Exercise prompt
Repeat the stretch of entries below from the line with "let* b := take_prefix" through the line with "(** The number, from right to left. *)". Include both ends and add nothing.

The data
(* ===== verification/UserNum.v ===== *)
(** * The user library's numbers ([strntoumax.c], [vsnprintf.c], [rand48])

    Reading an integer in a base, printing one, and the pseudo-random generator. *)

From Stdlib Require Import ZArith Lia.
From stdpp Require Import base gmap list.
From S2P Require Import Prelude Hardware UserMem UserCtype.

Open Scope Z_scope.

(** ** Machine integers of the library: [uintmax_t] is 64 bits wide *)

Definition u64 (z : Z) : Z := z mod 2 ^ 64.

(** ** Reading *)

Definition digitval (ch : Z) : Z :=
  if (ch >=? 48) && (ch <=? 57) then ch - 48
  else if (ch >=? 65) && (ch <=? 90) then ch - 65 + 10
  else if (ch >=? 97) && (ch <=? 122) then ch - 97 + 10
  else -1.

Section reading.
Context `{CT : Ctype}.

(** [while (n && isspace( *nptr)) { nptr++; n--; }] *)
Fixpoint skip_spaces (nptr : Z) (n : nat) : UM (Z * nat) :=
  match n with
  | O => uret (nptr, O)
  | S n' =>
      let* c := ld nptr in
      if isspace c then skip_spaces (nptr + 1) n' else uret (nptr, n)
  end.

(** The single optional sign. *)
Definition take_sign (nptr : Z) (n : nat) : UM (bool * (Z * nat)) :=
  match n with
  | O => uret (false, (nptr, n))
  | S n' =>
      let* c := ld nptr in
      let c := schar c in
      if (c =? 45) || (c =? 43) then uret (c =? 45, (nptr + 1, n')) else uret (false, (nptr, n))
  end.

(** [n >= 2 && nptr[0] == '0' && (nptr[1] == 'x' || nptr[1] == 'X')] *)
Definition hex_prefix (nptr : Z) (n : nat) : UM bool :=
  if (n <? 2)%nat then uret false else
  let* c := ld nptr in
  if negb (schar c =? 48) then uret false else
  let* c := ld (nptr + 1) in
  uret ((schar c =? 120) || (schar c =? 88)).

Definition take_prefix (base nptr : Z) (n : nat) : UM (Z * (Z * nat)) :=
  if base =? 0 then
    let* h := hex_prefix nptr n in
    if h then uret (16, (nptr + 2, (n - 2)%nat)) else
    let* o := (if (n <? 1)%nat then uret false else let* c := ld nptr in uret (schar c =? 48)) in
    if o then uret (8, (nptr + 1, (n - 1)%nat)) else uret (10, (nptr, n))
  else if base =? 16 then
    let* h := hex_prefix nptr n in
    if h then uret (base, (nptr + 2, (n - 2)%nat)) else uret (base, (nptr, n))
  else uret (base, (nptr, n)).

Fixpoint read_digits (base v nptr : Z) (n : nat) : UM (Z * Z) :=
  match n with
  | O => uret (v, nptr)
  | S n' =>
      let* c := ld nptr in
      let d := digitval (schar c) in
      if (d >=? 0) && (d <? base) then read_digits base (u64 (v * u64 base + d)) (nptr + 1) n'
      else uret (v, nptr)
  end.

(** The value and [*endptr]. *)
Definition strntoumax (nptr base : Z) (n : nat) : UM (Z * Z) :=
  let* r := skip_spaces nptr n in
  let* s := take_sign (fst r) (snd r) in
  let* b := take_prefix base (fst (snd s)) (snd (snd s)) in
  let* v := read_digits (fst b) 0 (fst (snd b)) (snd (snd b)) in
  uret (if fst s then u64 (- fst v) else fst v, snd v).

End reading.

(** ** Printing *)

Definition FL_ZERO : Z := 0x01.
Definition FL_MINUS : Z := 0x02.
Definition FL_PLUS : Z := 0x04.
Definition FL_TICK : Z := 0x08.
Definition FL_SPACE : Z := 0x10.
Definition FL_HASH : Z := 0x20.
Definition FL_SIGNED : Z := 0x40.
Definition FL_UPPER : Z := 0x80.

(** [flags & mask], as a condition. *)
Definition has (flags mask : Z) : bool := negb (Z.land flags mask =? 0).

Definition lcdigits : list Z := [48; 49; 50; 51; 52; 53; 54; 55; 56; 57; 97; 98; 99; 100; 101; 102].
Definition ucdigits : list Z := [48; 49; 50; 51; 52; 53; 54; 55; 56; 57; 65; 66; 67; 68; 69; 70].

(** [EMIT(x)]: store while there is room, and count. *)
Definition EMIT (n x : Z) (qo : Z * Z) : UM (Z * Z) :=
  let '(q, o) := qo in
  if o <? n then st q x ;;; uret (q + 1, o + 1) else uret (q, o + 1).

(** [while (width > nchars) { EMIT(x); width--; }], for [k] rounds. *)
Fixpoint emit_pad (k : nat) (n x : Z) (qo : Z * Z) : UM (Z * Z) :=
  match k with
  | O => uret qo
  | S k' => let* qo := EMIT n x qo in emit_pad k' n x qo
  end.

(** [while (tmpval) { tmpval /= base; ndigits++; }]; the type has 64 bits. *)
Fixpoint count_digits (fuel : nat) (tmpval base ndigits : Z) : option Z :=
  if tmpval =? 0 then Some ndigits else
  match fuel with
  | O => None
  | S fuel' => count_digits fuel' (tmpval / base) base (ndigits + 1)
  end.

(** The number, from right to left. *)
Fixpoint gen_number (fuel : nat) (n : Z) (digits : list Z) (base tickskip : Z)
    (qq oo ndigits b4tick val : Z) : UM unit :=
  if ndigits >? 0 then
    match fuel with
    | O => ufail
    | S fuel' =>
        let tick := b4tick =? 0 in
        (if tick && (oo - 1 <? n) then st (qq - 1) 95 else uret tt) ;;;
        let k := if tick then 1 else 0 in
        let qq := qq - k in let oo := oo - k in let ndigits := ndigits - k in
        let b4tick := if tick then tickskip - 1 else b4tick - 1 in
        (if oo - 1 <? n then
           match zget digits (val mod base) with Some c => st (qq - 1) c | None => ufail end
         else uret tt) ;;;
        gen_number fuel' n digits base tickskip (qq - 1) (oo - 1) (ndigits - 1) b4tick (val / base)
    end
  else uret tt.

(** Advance to the end of the number, and generate it backwards. *)
Definition put_number (n : Z) (digits : list Z) (base tickskip ndigits val : Z) (qo : Z * Z) : UM (Z * Z) :=
  let qo := (fst qo + ndigits, snd qo + ndigits) in
  gen_number (Z.to_nat ndigits) n digits base tickskip (fst qo) (snd qo) ndigits tickskip val ;;;
  uret qo.

Definition format_int (q n val flags base width prec : Z) : UM Z :=
  let digits := if has flags FL_UPPER then ucdigits else lcdigits in
  let minus := has flags FL_SIGNED && (val >=? 2 ^ 63) in
  let val := if minus then u64 (- val) else val in
  match count_digits 64 val base 0 with
  | None => ufail
  | Some ndigits =>
      let prec := if has flags FL_HASH && (base =? 8) && (prec <? ndigits + 1) then ndigits + 1 else prec in
      let ndigits := if ndigits <? prec then prec else if val =? 0 then 1 else ndigits in
      let tickskip := if has flags FL_TICK then (if base =? 16 then 4 else 3) else ndigits in
      let ndigits := ndigits + Z.quot (ndigits - 1) tickskip in
      let nchars := ndigits + (if minus || has flags (Z.lor FL_PLUS FL_SPACE) then 1 else 0) +
        (if has flags FL_HASH && (base =? 16) then 2 else 0) in
      let early := if negb (has flags (Z.lor FL_MINUS FL_ZERO)) then Z.to_nat (width - nchars) else O in
      let* qo := emit_pad early n 32 (q, 0) in
      let width := width - Z.of_nat early in
      let* qo :=
        (if minus then EMIT n 45 qo
         else if has flags FL_PLUS then EMIT n 43 qo
         else if has flags FL_SPACE then EMIT n 32 qo
         else uret qo) in
      let* qo :=
        (if has flags FL_HASH && (base =? 16) then
           let* qo := EMIT n 48 qo in EMIT n (if has flags FL_UPPER then 88 else 120) qo
         else uret qo) in
      let zeros :=
        if (Z.land flags (Z.lor FL_MINUS FL_ZERO) =? FL_ZERO) && (width >? ndigits)
        then Z.to_nat (width - nchars) else O in
      let* qo := emit_pad zeros n 48 qo in
      let width := width - Z.of_nat zeros in
      let* qo := put_number n digits base tickskip ndigits val qo in
      let late := if has flags FL_MINUS then Z.to_nat (width - nchars) else O in
      let* qo := emit_pad late n 32 qo in
      uret (snd qo)
  end.

(** ** The pseudo-random generator *)

(** [xsubi[3]], 16 bits each, and the result of the call. *)
Definition jrand48 (xsubi : Z * Z * Z) : (Z * Z * Z) * Z :=
  let '(x0, x1, x2) := xsubi in
  let x := x0 + Z.shiftl x1 16 + Z.shiftl x2 32 in
  let x := u64 (u64 (0x5deece66d * x) + 0xb) in
  ((x mod 2 ^ 16, Z.shiftr x 16 mod 2 ^ 16, Z.shiftr x 32 mod 2 ^ 16), i32 (Z.shiftr x 16)).

Definition srand48 (seedval : Z) : Z * Z * Z :=
  (0x330e, seedval mod 2 ^ 16, Z.shiftr (u32 seedval) 16 mod 2 ^ 16).

Definition srand (seed : Z) : Z * Z * Z := srand48 (i32 seed).

Definition mrand48 (xsubi : Z * Z * Z) : (Z * Z * Z) * Z := jrand48 xsubi.

(** [rc = -rc] wraps around for the least [int]. *)
Definition rand (xsubi : Z * Z * Z) : (Z * Z * Z) * Z :=
  let '(x, rc) := jrand48 xsubi in (x, if rc <? 0 then i32 (- rc) else rc).

(** ** What [format_int] prints *)

Definition digit (digits : list Z) (d : Z) : Z := default 0 (zget digits d).

(** The last [k] digits of a number, most significant first. *)
Fixpoint numerals (digits : list Z) (base : Z) (k : nat) (val : Z) : list Z :=
  match k with
  | O => []
  | S k' => numerals digits base k' (val / base) ++ [digit digits (val mod base)]
  end.

(** The text of a number printed without tick marks. *)
Definition int_text (val flags base width prec : Z) : list Z :=
  let digits := if has flags FL_UPPER then ucdigits else lcdigits in
  let minus := has flags FL_SIGNED && (val >=? 2 ^ 63) in
  let val := if minus then u64 (- val) else val in
  let nd := default 0 (count_digits 64 val base 0) in
  let prec := if has flags FL_HASH && (base =? 8) then Z.max prec (nd + 1) else prec in
  let nd := if nd <? prec then prec else if val =? 0 then 1 else nd in
  let sign := if minus then [45] else if has flags FL_PLUS then [43]
              else if has flags FL_SPACE then [32] else [] in
  let prefix := if has flags FL_HASH && (base =? 16)
                then [48; if has flags FL_UPPER then 88 else 120] else [] in
  let fill := Z.to_nat (width - (nd + Z.of_nat (length sign + length prefix))) in
  (if negb (has flags FL_MINUS) && negb (has flags FL_ZERO) then replicate fill 32 else []) ++
  sign ++ prefix ++
  (if negb (has flags FL_MINUS) && has flags FL_ZERO then replicate fill 48 else []) ++
  numerals digits base (Z.to_nat nd) val ++
  (if has flags FL_MINUS then replicate fill 32 else []).

(** *** Emission *)

Definition room (m0 : gmap Z Z) (q0 n : Z) (t : list Z) : Prop :=
  mapped m0 q0 (Nat.min (Z.to_nat n) (length t)).

(** The text [t] has been emitted to the buffer of [n] bytes at [q0]. *)
Record emitted (q0 n : Z) (u0 : umach) (t : list Z) (qo : Z * Z) (u : umach) : Prop := {
  em_o : snd qo = Z.of_nat (length t);
  em_q : snd qo < n -> fst qo = q0 + snd qo;
  em_u : u = mkU (put_bytes q0 (take (Z.to_nat n) t) (umem u0)) (udf u0) }.

(** [c] emits the text [t]. *)
Definition emits (n : Z) (c : Z * Z -> UM (Z * Z)) (t : list Z) : Prop :=
  forall q0 u0 t0 qo u, emitted q0 n u0 t0 qo u -> room (umem u0) q0 n (t0 ++ t) ->
  exists qo' u', c qo u = Some (qo', u') /\ emitted q0 n u0 (t0 ++ t) qo' u'.

Lemma room_prefix m0 q0 n t t' : room m0 q0 n (t ++ t') -> room m0 q0 n t.
Proof. unfold room. intros H x Hx. apply H. rewrite length_app. lia. Qed.

Lemma emits_nil n : emits n uret [].
Proof. intros q0 u0 t0 qo u He Hr. rewrite app_nil_r. by exists qo, u. Qed.

Lemma emits_bind n c c' t t' : emits n c t -> emits n c' t' ->
  emits n (fun qo => ubind (c qo) c') (t ++ t').
Proof.
  intros H H' q0 u0 t0 qo u He Hr. rewrite app_assoc in Hr.
  destruct (H q0 u0 t0 qo u He) as (qo1 & u1 & E1 & He1); [by eapply room_prefix|].
  destruct (H' q0 u0 (t0 ++ t) qo1 u1 He1 Hr) as (qo2 & u2 & E2 & He2).
  exists qo2, u2. rewrite app_assoc. split; [|done]. by erewrite ubind_ok.
Qed.

Lemma emits_EMIT n x : ubyte x -> emits n (EMIT n x) [x].
Proof.
  intros Hx q0 u0 t0 [q o] u [Ho Hq ->] Hr. cbn in Ho, Hq. subst o. unfold EMIT.
  destruct (Z.ltb_spec (Z.of_nat (length t0)) n) as [Hlt|Hge].
  - rewrite (Hq Hlt), !take_ge by lia.
    assert (H1 : mapped (put_bytes q0 t0 (umem u0)) (q0 + Z.of_nat (length t0)) 1).
    { apply mapped_put_bytes. intros y Hy. apply Hr. rewrite length_app. cbn. lia. }
    erewrite ubind_ok by (apply st_ok; [apply H1; lia|done]).
    eexists _, _. split; [reflexivity|]. split; cbn; [rewrite length_app; cbn; lia|lia|].
    rewrite take_ge by (rewrite length_app; cbn; lia). by rewrite put_bytes_snoc, put_bytes_insert by lia.
  - eexists _, _. split; [reflexivity|]. split; cbn; [rewrite length_app; cbn; lia|lia|].
    rewrite take_app_le by lia. done.
Qed.

Lemma emits_pad k n x : ubyte x -> emits n (emit_pad k n x) (replicate k x).
Proof.
  intros Hx. induction k as [|k IH]; [apply emits_nil|].
  cbn [emit_pad replicate]. apply (emits_bind _ _ _ [x] _); [by apply emits_EMIT|done].
Qed.

(** *** The number itself *)

Lemma numerals_length digits base k val : length (numerals digits base k val) = k.
Proof.
  revert val. induction k as [|k IH]; intros val; [done|]. cbn [numerals].
  rewrite length_app, IH. cbn. lia.
Qed.

Definition good_digits (digits : list Z) : Prop := length digits = 16%nat /\ Forall ubyte digits.

Lemma good_lcdigits : good_digits lcdigits.
Proof. split; [done|]. by repeat constructor. Qed.

Lemma good_ucdigits : good_digits ucdigits.
Proof. split; [done|]. by repeat constructor. Qed.

Lemma zget_digit digits d : good_digits digits -> 0 <= d < 16 ->
  zget digits d = Some (digit digits d) /\ ubyte (digit digits d).
Proof.
  intros [Hl Hb] Hd. unfold digit. destruct (zget_is_Some digits d) as [c E]; [rewrite Hl; lia|].
  rewrite E. split; [done|]. cbn. unfold zget in E. case_bool_decide; [|done].
  rewrite Forall_forall in Hb. apply Hb. by eapply list_elem_of_lookup_2.
Qed.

Response
  let* b := take_prefix base (fst (snd s)) (snd (snd s)) in
  let* v := read_digits (fst b) 0 (fst (snd b)) (snd (snd b)) in
  uret (if fst s then u64 (- fst v) else fst v, snd v).

End reading.

(** ** Printing *)

Definition FL_ZERO : Z := 0x01.
Definition FL_MINUS : Z := 0x02.
Definition FL_PLUS : Z := 0x04.
Definition FL_TICK : Z := 0x08.
Definition FL_SPACE : Z := 0x10.
Definition FL_HASH : Z := 0x20.
Definition FL_SIGNED : Z := 0x40.
Definition FL_UPPER : Z := 0x80.

(** [flags & mask], as a condition. *)
Definition has (flags mask : Z) : bool := negb (Z.land flags mask =? 0).

Definition lcdigits : list Z := [48; 49; 50; 51; 52; 53; 54; 55; 56; 57; 97; 98; 99; 100; 101; 102].
Definition ucdigits : list Z := [48; 49; 50; 51; 52; 53; 54; 55; 56; 57; 65; 66; 67; 68; 69; 70].

(** [EMIT(x)]: store while there is room, and count. *)
Definition EMIT (n x : Z) (qo : Z * Z) : UM (Z * Z) :=
  let '(q, o) := qo in
  if o <? n then st q x ;;; uret (q + 1, o + 1) else uret (q, o + 1).

(** [while (width > nchars) { EMIT(x); width--; }], for [k] rounds. *)
Fixpoint emit_pad (k : nat) (n x : Z) (qo : Z * Z) : UM (Z * Z) :=
  match k with
  | O => uret qo
  | S k' => let* qo := EMIT n x qo in emit_pad k' n x qo
  end.

(** [while (tmpval) { tmpval /= base; ndigits++; }]; the type has 64 bits. *)
Fixpoint count_digits (fuel : nat) (tmpval base ndigits : Z) : option Z :=
  if tmpval =? 0 then Some ndigits else
  match fuel with
  | O => None
  | S fuel' => count_digits fuel' (tmpval / base) base (ndigits + 1)
  end.

(** The number, from right to left. *)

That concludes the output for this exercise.